<<<<

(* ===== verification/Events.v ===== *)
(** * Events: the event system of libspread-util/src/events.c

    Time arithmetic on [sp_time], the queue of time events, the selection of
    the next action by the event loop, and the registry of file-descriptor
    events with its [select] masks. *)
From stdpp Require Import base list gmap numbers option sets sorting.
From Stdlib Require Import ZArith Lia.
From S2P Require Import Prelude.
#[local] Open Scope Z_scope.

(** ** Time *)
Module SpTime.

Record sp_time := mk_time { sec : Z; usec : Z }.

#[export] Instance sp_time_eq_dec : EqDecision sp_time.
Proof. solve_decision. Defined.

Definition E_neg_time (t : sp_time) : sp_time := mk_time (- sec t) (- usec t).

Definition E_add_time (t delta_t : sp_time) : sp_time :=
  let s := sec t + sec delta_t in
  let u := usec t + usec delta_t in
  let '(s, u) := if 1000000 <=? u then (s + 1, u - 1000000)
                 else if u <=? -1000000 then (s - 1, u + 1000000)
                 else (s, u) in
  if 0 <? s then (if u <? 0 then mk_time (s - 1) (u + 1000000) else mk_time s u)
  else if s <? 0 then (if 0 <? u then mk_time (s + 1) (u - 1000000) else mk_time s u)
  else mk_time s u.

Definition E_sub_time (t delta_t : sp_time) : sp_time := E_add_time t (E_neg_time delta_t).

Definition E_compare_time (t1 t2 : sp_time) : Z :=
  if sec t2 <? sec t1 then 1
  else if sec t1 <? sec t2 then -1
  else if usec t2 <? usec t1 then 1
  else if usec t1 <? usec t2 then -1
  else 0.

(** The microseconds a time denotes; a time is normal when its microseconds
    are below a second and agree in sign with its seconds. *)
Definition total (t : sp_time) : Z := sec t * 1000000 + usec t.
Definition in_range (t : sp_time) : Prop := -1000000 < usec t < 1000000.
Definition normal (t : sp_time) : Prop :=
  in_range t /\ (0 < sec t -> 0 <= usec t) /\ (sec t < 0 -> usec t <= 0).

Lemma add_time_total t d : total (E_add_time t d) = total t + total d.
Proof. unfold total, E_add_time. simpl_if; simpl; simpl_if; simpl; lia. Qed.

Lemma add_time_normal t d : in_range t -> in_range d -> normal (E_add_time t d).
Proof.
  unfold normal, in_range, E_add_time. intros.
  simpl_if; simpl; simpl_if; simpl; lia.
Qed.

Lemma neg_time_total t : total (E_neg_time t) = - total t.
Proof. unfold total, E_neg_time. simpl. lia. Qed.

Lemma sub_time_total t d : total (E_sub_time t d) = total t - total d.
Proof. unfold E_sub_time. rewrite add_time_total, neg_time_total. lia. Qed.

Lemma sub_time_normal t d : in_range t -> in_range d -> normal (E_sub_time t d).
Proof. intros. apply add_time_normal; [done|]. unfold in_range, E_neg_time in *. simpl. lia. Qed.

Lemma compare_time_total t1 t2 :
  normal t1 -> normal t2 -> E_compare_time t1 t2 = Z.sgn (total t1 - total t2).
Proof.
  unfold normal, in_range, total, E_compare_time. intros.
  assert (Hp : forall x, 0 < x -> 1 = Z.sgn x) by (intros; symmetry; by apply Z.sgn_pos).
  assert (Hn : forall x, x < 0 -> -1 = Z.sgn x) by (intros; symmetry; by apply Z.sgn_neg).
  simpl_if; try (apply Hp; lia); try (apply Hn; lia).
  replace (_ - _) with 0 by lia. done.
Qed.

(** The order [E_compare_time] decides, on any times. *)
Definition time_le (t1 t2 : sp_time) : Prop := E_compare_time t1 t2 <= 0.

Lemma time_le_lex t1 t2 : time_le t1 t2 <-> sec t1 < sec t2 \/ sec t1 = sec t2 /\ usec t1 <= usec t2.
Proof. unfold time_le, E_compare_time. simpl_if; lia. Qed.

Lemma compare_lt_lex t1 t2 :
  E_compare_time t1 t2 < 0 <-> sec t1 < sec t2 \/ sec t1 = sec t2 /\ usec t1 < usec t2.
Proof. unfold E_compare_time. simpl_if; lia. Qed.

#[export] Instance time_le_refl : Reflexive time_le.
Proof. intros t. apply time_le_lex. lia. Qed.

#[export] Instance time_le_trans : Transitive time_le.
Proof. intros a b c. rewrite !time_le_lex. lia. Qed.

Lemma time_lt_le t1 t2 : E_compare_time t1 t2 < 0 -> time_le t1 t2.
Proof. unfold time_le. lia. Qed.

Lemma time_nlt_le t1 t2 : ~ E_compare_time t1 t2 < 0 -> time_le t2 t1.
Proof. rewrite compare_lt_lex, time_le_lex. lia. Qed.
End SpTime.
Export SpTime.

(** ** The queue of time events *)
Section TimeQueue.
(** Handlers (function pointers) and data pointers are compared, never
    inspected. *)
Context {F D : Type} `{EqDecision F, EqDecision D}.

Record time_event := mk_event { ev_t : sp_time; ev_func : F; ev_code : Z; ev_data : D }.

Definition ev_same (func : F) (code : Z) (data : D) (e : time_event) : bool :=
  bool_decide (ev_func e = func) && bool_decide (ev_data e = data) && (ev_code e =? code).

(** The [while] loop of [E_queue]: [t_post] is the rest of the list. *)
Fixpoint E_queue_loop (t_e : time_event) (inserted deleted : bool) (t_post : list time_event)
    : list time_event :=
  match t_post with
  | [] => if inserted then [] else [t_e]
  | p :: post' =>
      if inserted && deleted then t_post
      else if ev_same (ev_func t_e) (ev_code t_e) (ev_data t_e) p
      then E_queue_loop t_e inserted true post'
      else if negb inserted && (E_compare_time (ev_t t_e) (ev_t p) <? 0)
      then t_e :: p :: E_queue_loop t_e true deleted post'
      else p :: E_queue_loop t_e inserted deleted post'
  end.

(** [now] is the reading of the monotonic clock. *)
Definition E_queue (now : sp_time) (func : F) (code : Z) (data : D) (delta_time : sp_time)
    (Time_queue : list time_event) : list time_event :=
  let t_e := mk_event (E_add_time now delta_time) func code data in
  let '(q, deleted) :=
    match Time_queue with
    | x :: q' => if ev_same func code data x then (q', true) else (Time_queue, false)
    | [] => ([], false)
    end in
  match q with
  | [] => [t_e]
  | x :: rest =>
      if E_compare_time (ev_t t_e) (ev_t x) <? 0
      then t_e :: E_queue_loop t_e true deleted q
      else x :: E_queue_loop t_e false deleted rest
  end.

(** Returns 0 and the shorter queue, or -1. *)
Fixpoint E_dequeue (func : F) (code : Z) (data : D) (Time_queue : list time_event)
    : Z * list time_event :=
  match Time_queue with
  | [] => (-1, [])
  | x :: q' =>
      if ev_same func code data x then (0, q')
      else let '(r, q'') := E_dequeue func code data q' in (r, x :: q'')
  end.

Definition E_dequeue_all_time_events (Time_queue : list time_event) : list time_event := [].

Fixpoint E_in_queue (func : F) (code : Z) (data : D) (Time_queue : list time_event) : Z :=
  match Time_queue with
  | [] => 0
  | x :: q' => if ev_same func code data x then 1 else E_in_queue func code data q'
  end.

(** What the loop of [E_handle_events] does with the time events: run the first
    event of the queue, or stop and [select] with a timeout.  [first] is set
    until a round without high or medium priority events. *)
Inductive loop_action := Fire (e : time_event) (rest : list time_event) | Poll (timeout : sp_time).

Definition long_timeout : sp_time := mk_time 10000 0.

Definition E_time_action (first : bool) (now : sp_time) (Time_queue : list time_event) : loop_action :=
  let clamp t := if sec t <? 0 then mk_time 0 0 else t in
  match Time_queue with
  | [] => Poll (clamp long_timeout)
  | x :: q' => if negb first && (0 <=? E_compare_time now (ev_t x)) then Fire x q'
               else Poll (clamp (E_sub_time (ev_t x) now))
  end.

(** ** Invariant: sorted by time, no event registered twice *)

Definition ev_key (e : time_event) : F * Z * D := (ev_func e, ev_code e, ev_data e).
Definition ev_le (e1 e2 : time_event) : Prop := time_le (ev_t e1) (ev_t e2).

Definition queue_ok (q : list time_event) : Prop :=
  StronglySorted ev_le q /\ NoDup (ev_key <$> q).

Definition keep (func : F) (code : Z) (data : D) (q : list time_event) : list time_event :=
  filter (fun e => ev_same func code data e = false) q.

>>>>

## WHAT TO WORK ON
Transcribe nothing except the lines from the one with "match q with" through the end of the data above, each exactly as it appears.

## RESPONSE BOX
  match q with
  | [] => [t_e]
  | x :: rest =>
      if E_compare_time (ev_t t_e) (ev_t x) <? 0
      then t_e :: E_queue_loop t_e true deleted q
      else x :: E_queue_loop t_e false deleted rest
  end.

(** Returns 0 and the shorter queue, or -1. *)
Fixpoint E_dequeue (func : F) (code : Z) (data : D) (Time_queue : list time_event)
    : Z * list time_event :=
  match Time_queue with
  | [] => (-1, [])
  | x :: q' =>
      if ev_same func code data x then (0, q')
      else let '(r, q'') := E_dequeue func code data q' in (r, x :: q'')
  end.

Definition E_dequeue_all_time_events (Time_queue : list time_event) : list time_event := [].

Fixpoint E_in_queue (func : F) (code : Z) (data : D) (Time_queue : list time_event) : Z :=
  match Time_queue with
  | [] => 0
  | x :: q' => if ev_same func code data x then 1 else E_in_queue func code data q'
  end.

(** What the loop of [E_handle_events] does with the time events: run the first
    event of the queue, or stop and [select] with a timeout.  [first] is set
    until a round without high or medium priority events. *)
Inductive loop_action := Fire (e : time_event) (rest : list time_event) | Poll (timeout : sp_time).

Definition long_timeout : sp_time := mk_time 10000 0.

Definition E_time_action (first : bool) (now : sp_time) (Time_queue : list time_event) : loop_action :=
  let clamp t := if sec t <? 0 then mk_time 0 0 else t in
  match Time_queue with
  | [] => Poll (clamp long_timeout)
  | x :: q' => if negb first && (0 <=? E_compare_time now (ev_t x)) then Fire x q'
               else Poll (clamp (E_sub_time (ev_t x) now))
  end.

(** ** Invariant: sorted by time, no event registered twice *)

Definition ev_key (e : time_event) : F * Z * D := (ev_func e, ev_code e, ev_data e).
Definition ev_le (e1 e2 : time_event) : Prop := time_le (ev_t e1) (ev_t e2).

Definition queue_ok (q : list time_event) : Prop :=
  StronglySorted ev_le q /\ NoDup (ev_key <$> q).

Definition keep (func : F) (code : Z) (data : D) (q : list time_event) : list time_event :=
  filter (fun e => ev_same func code data e = false) q.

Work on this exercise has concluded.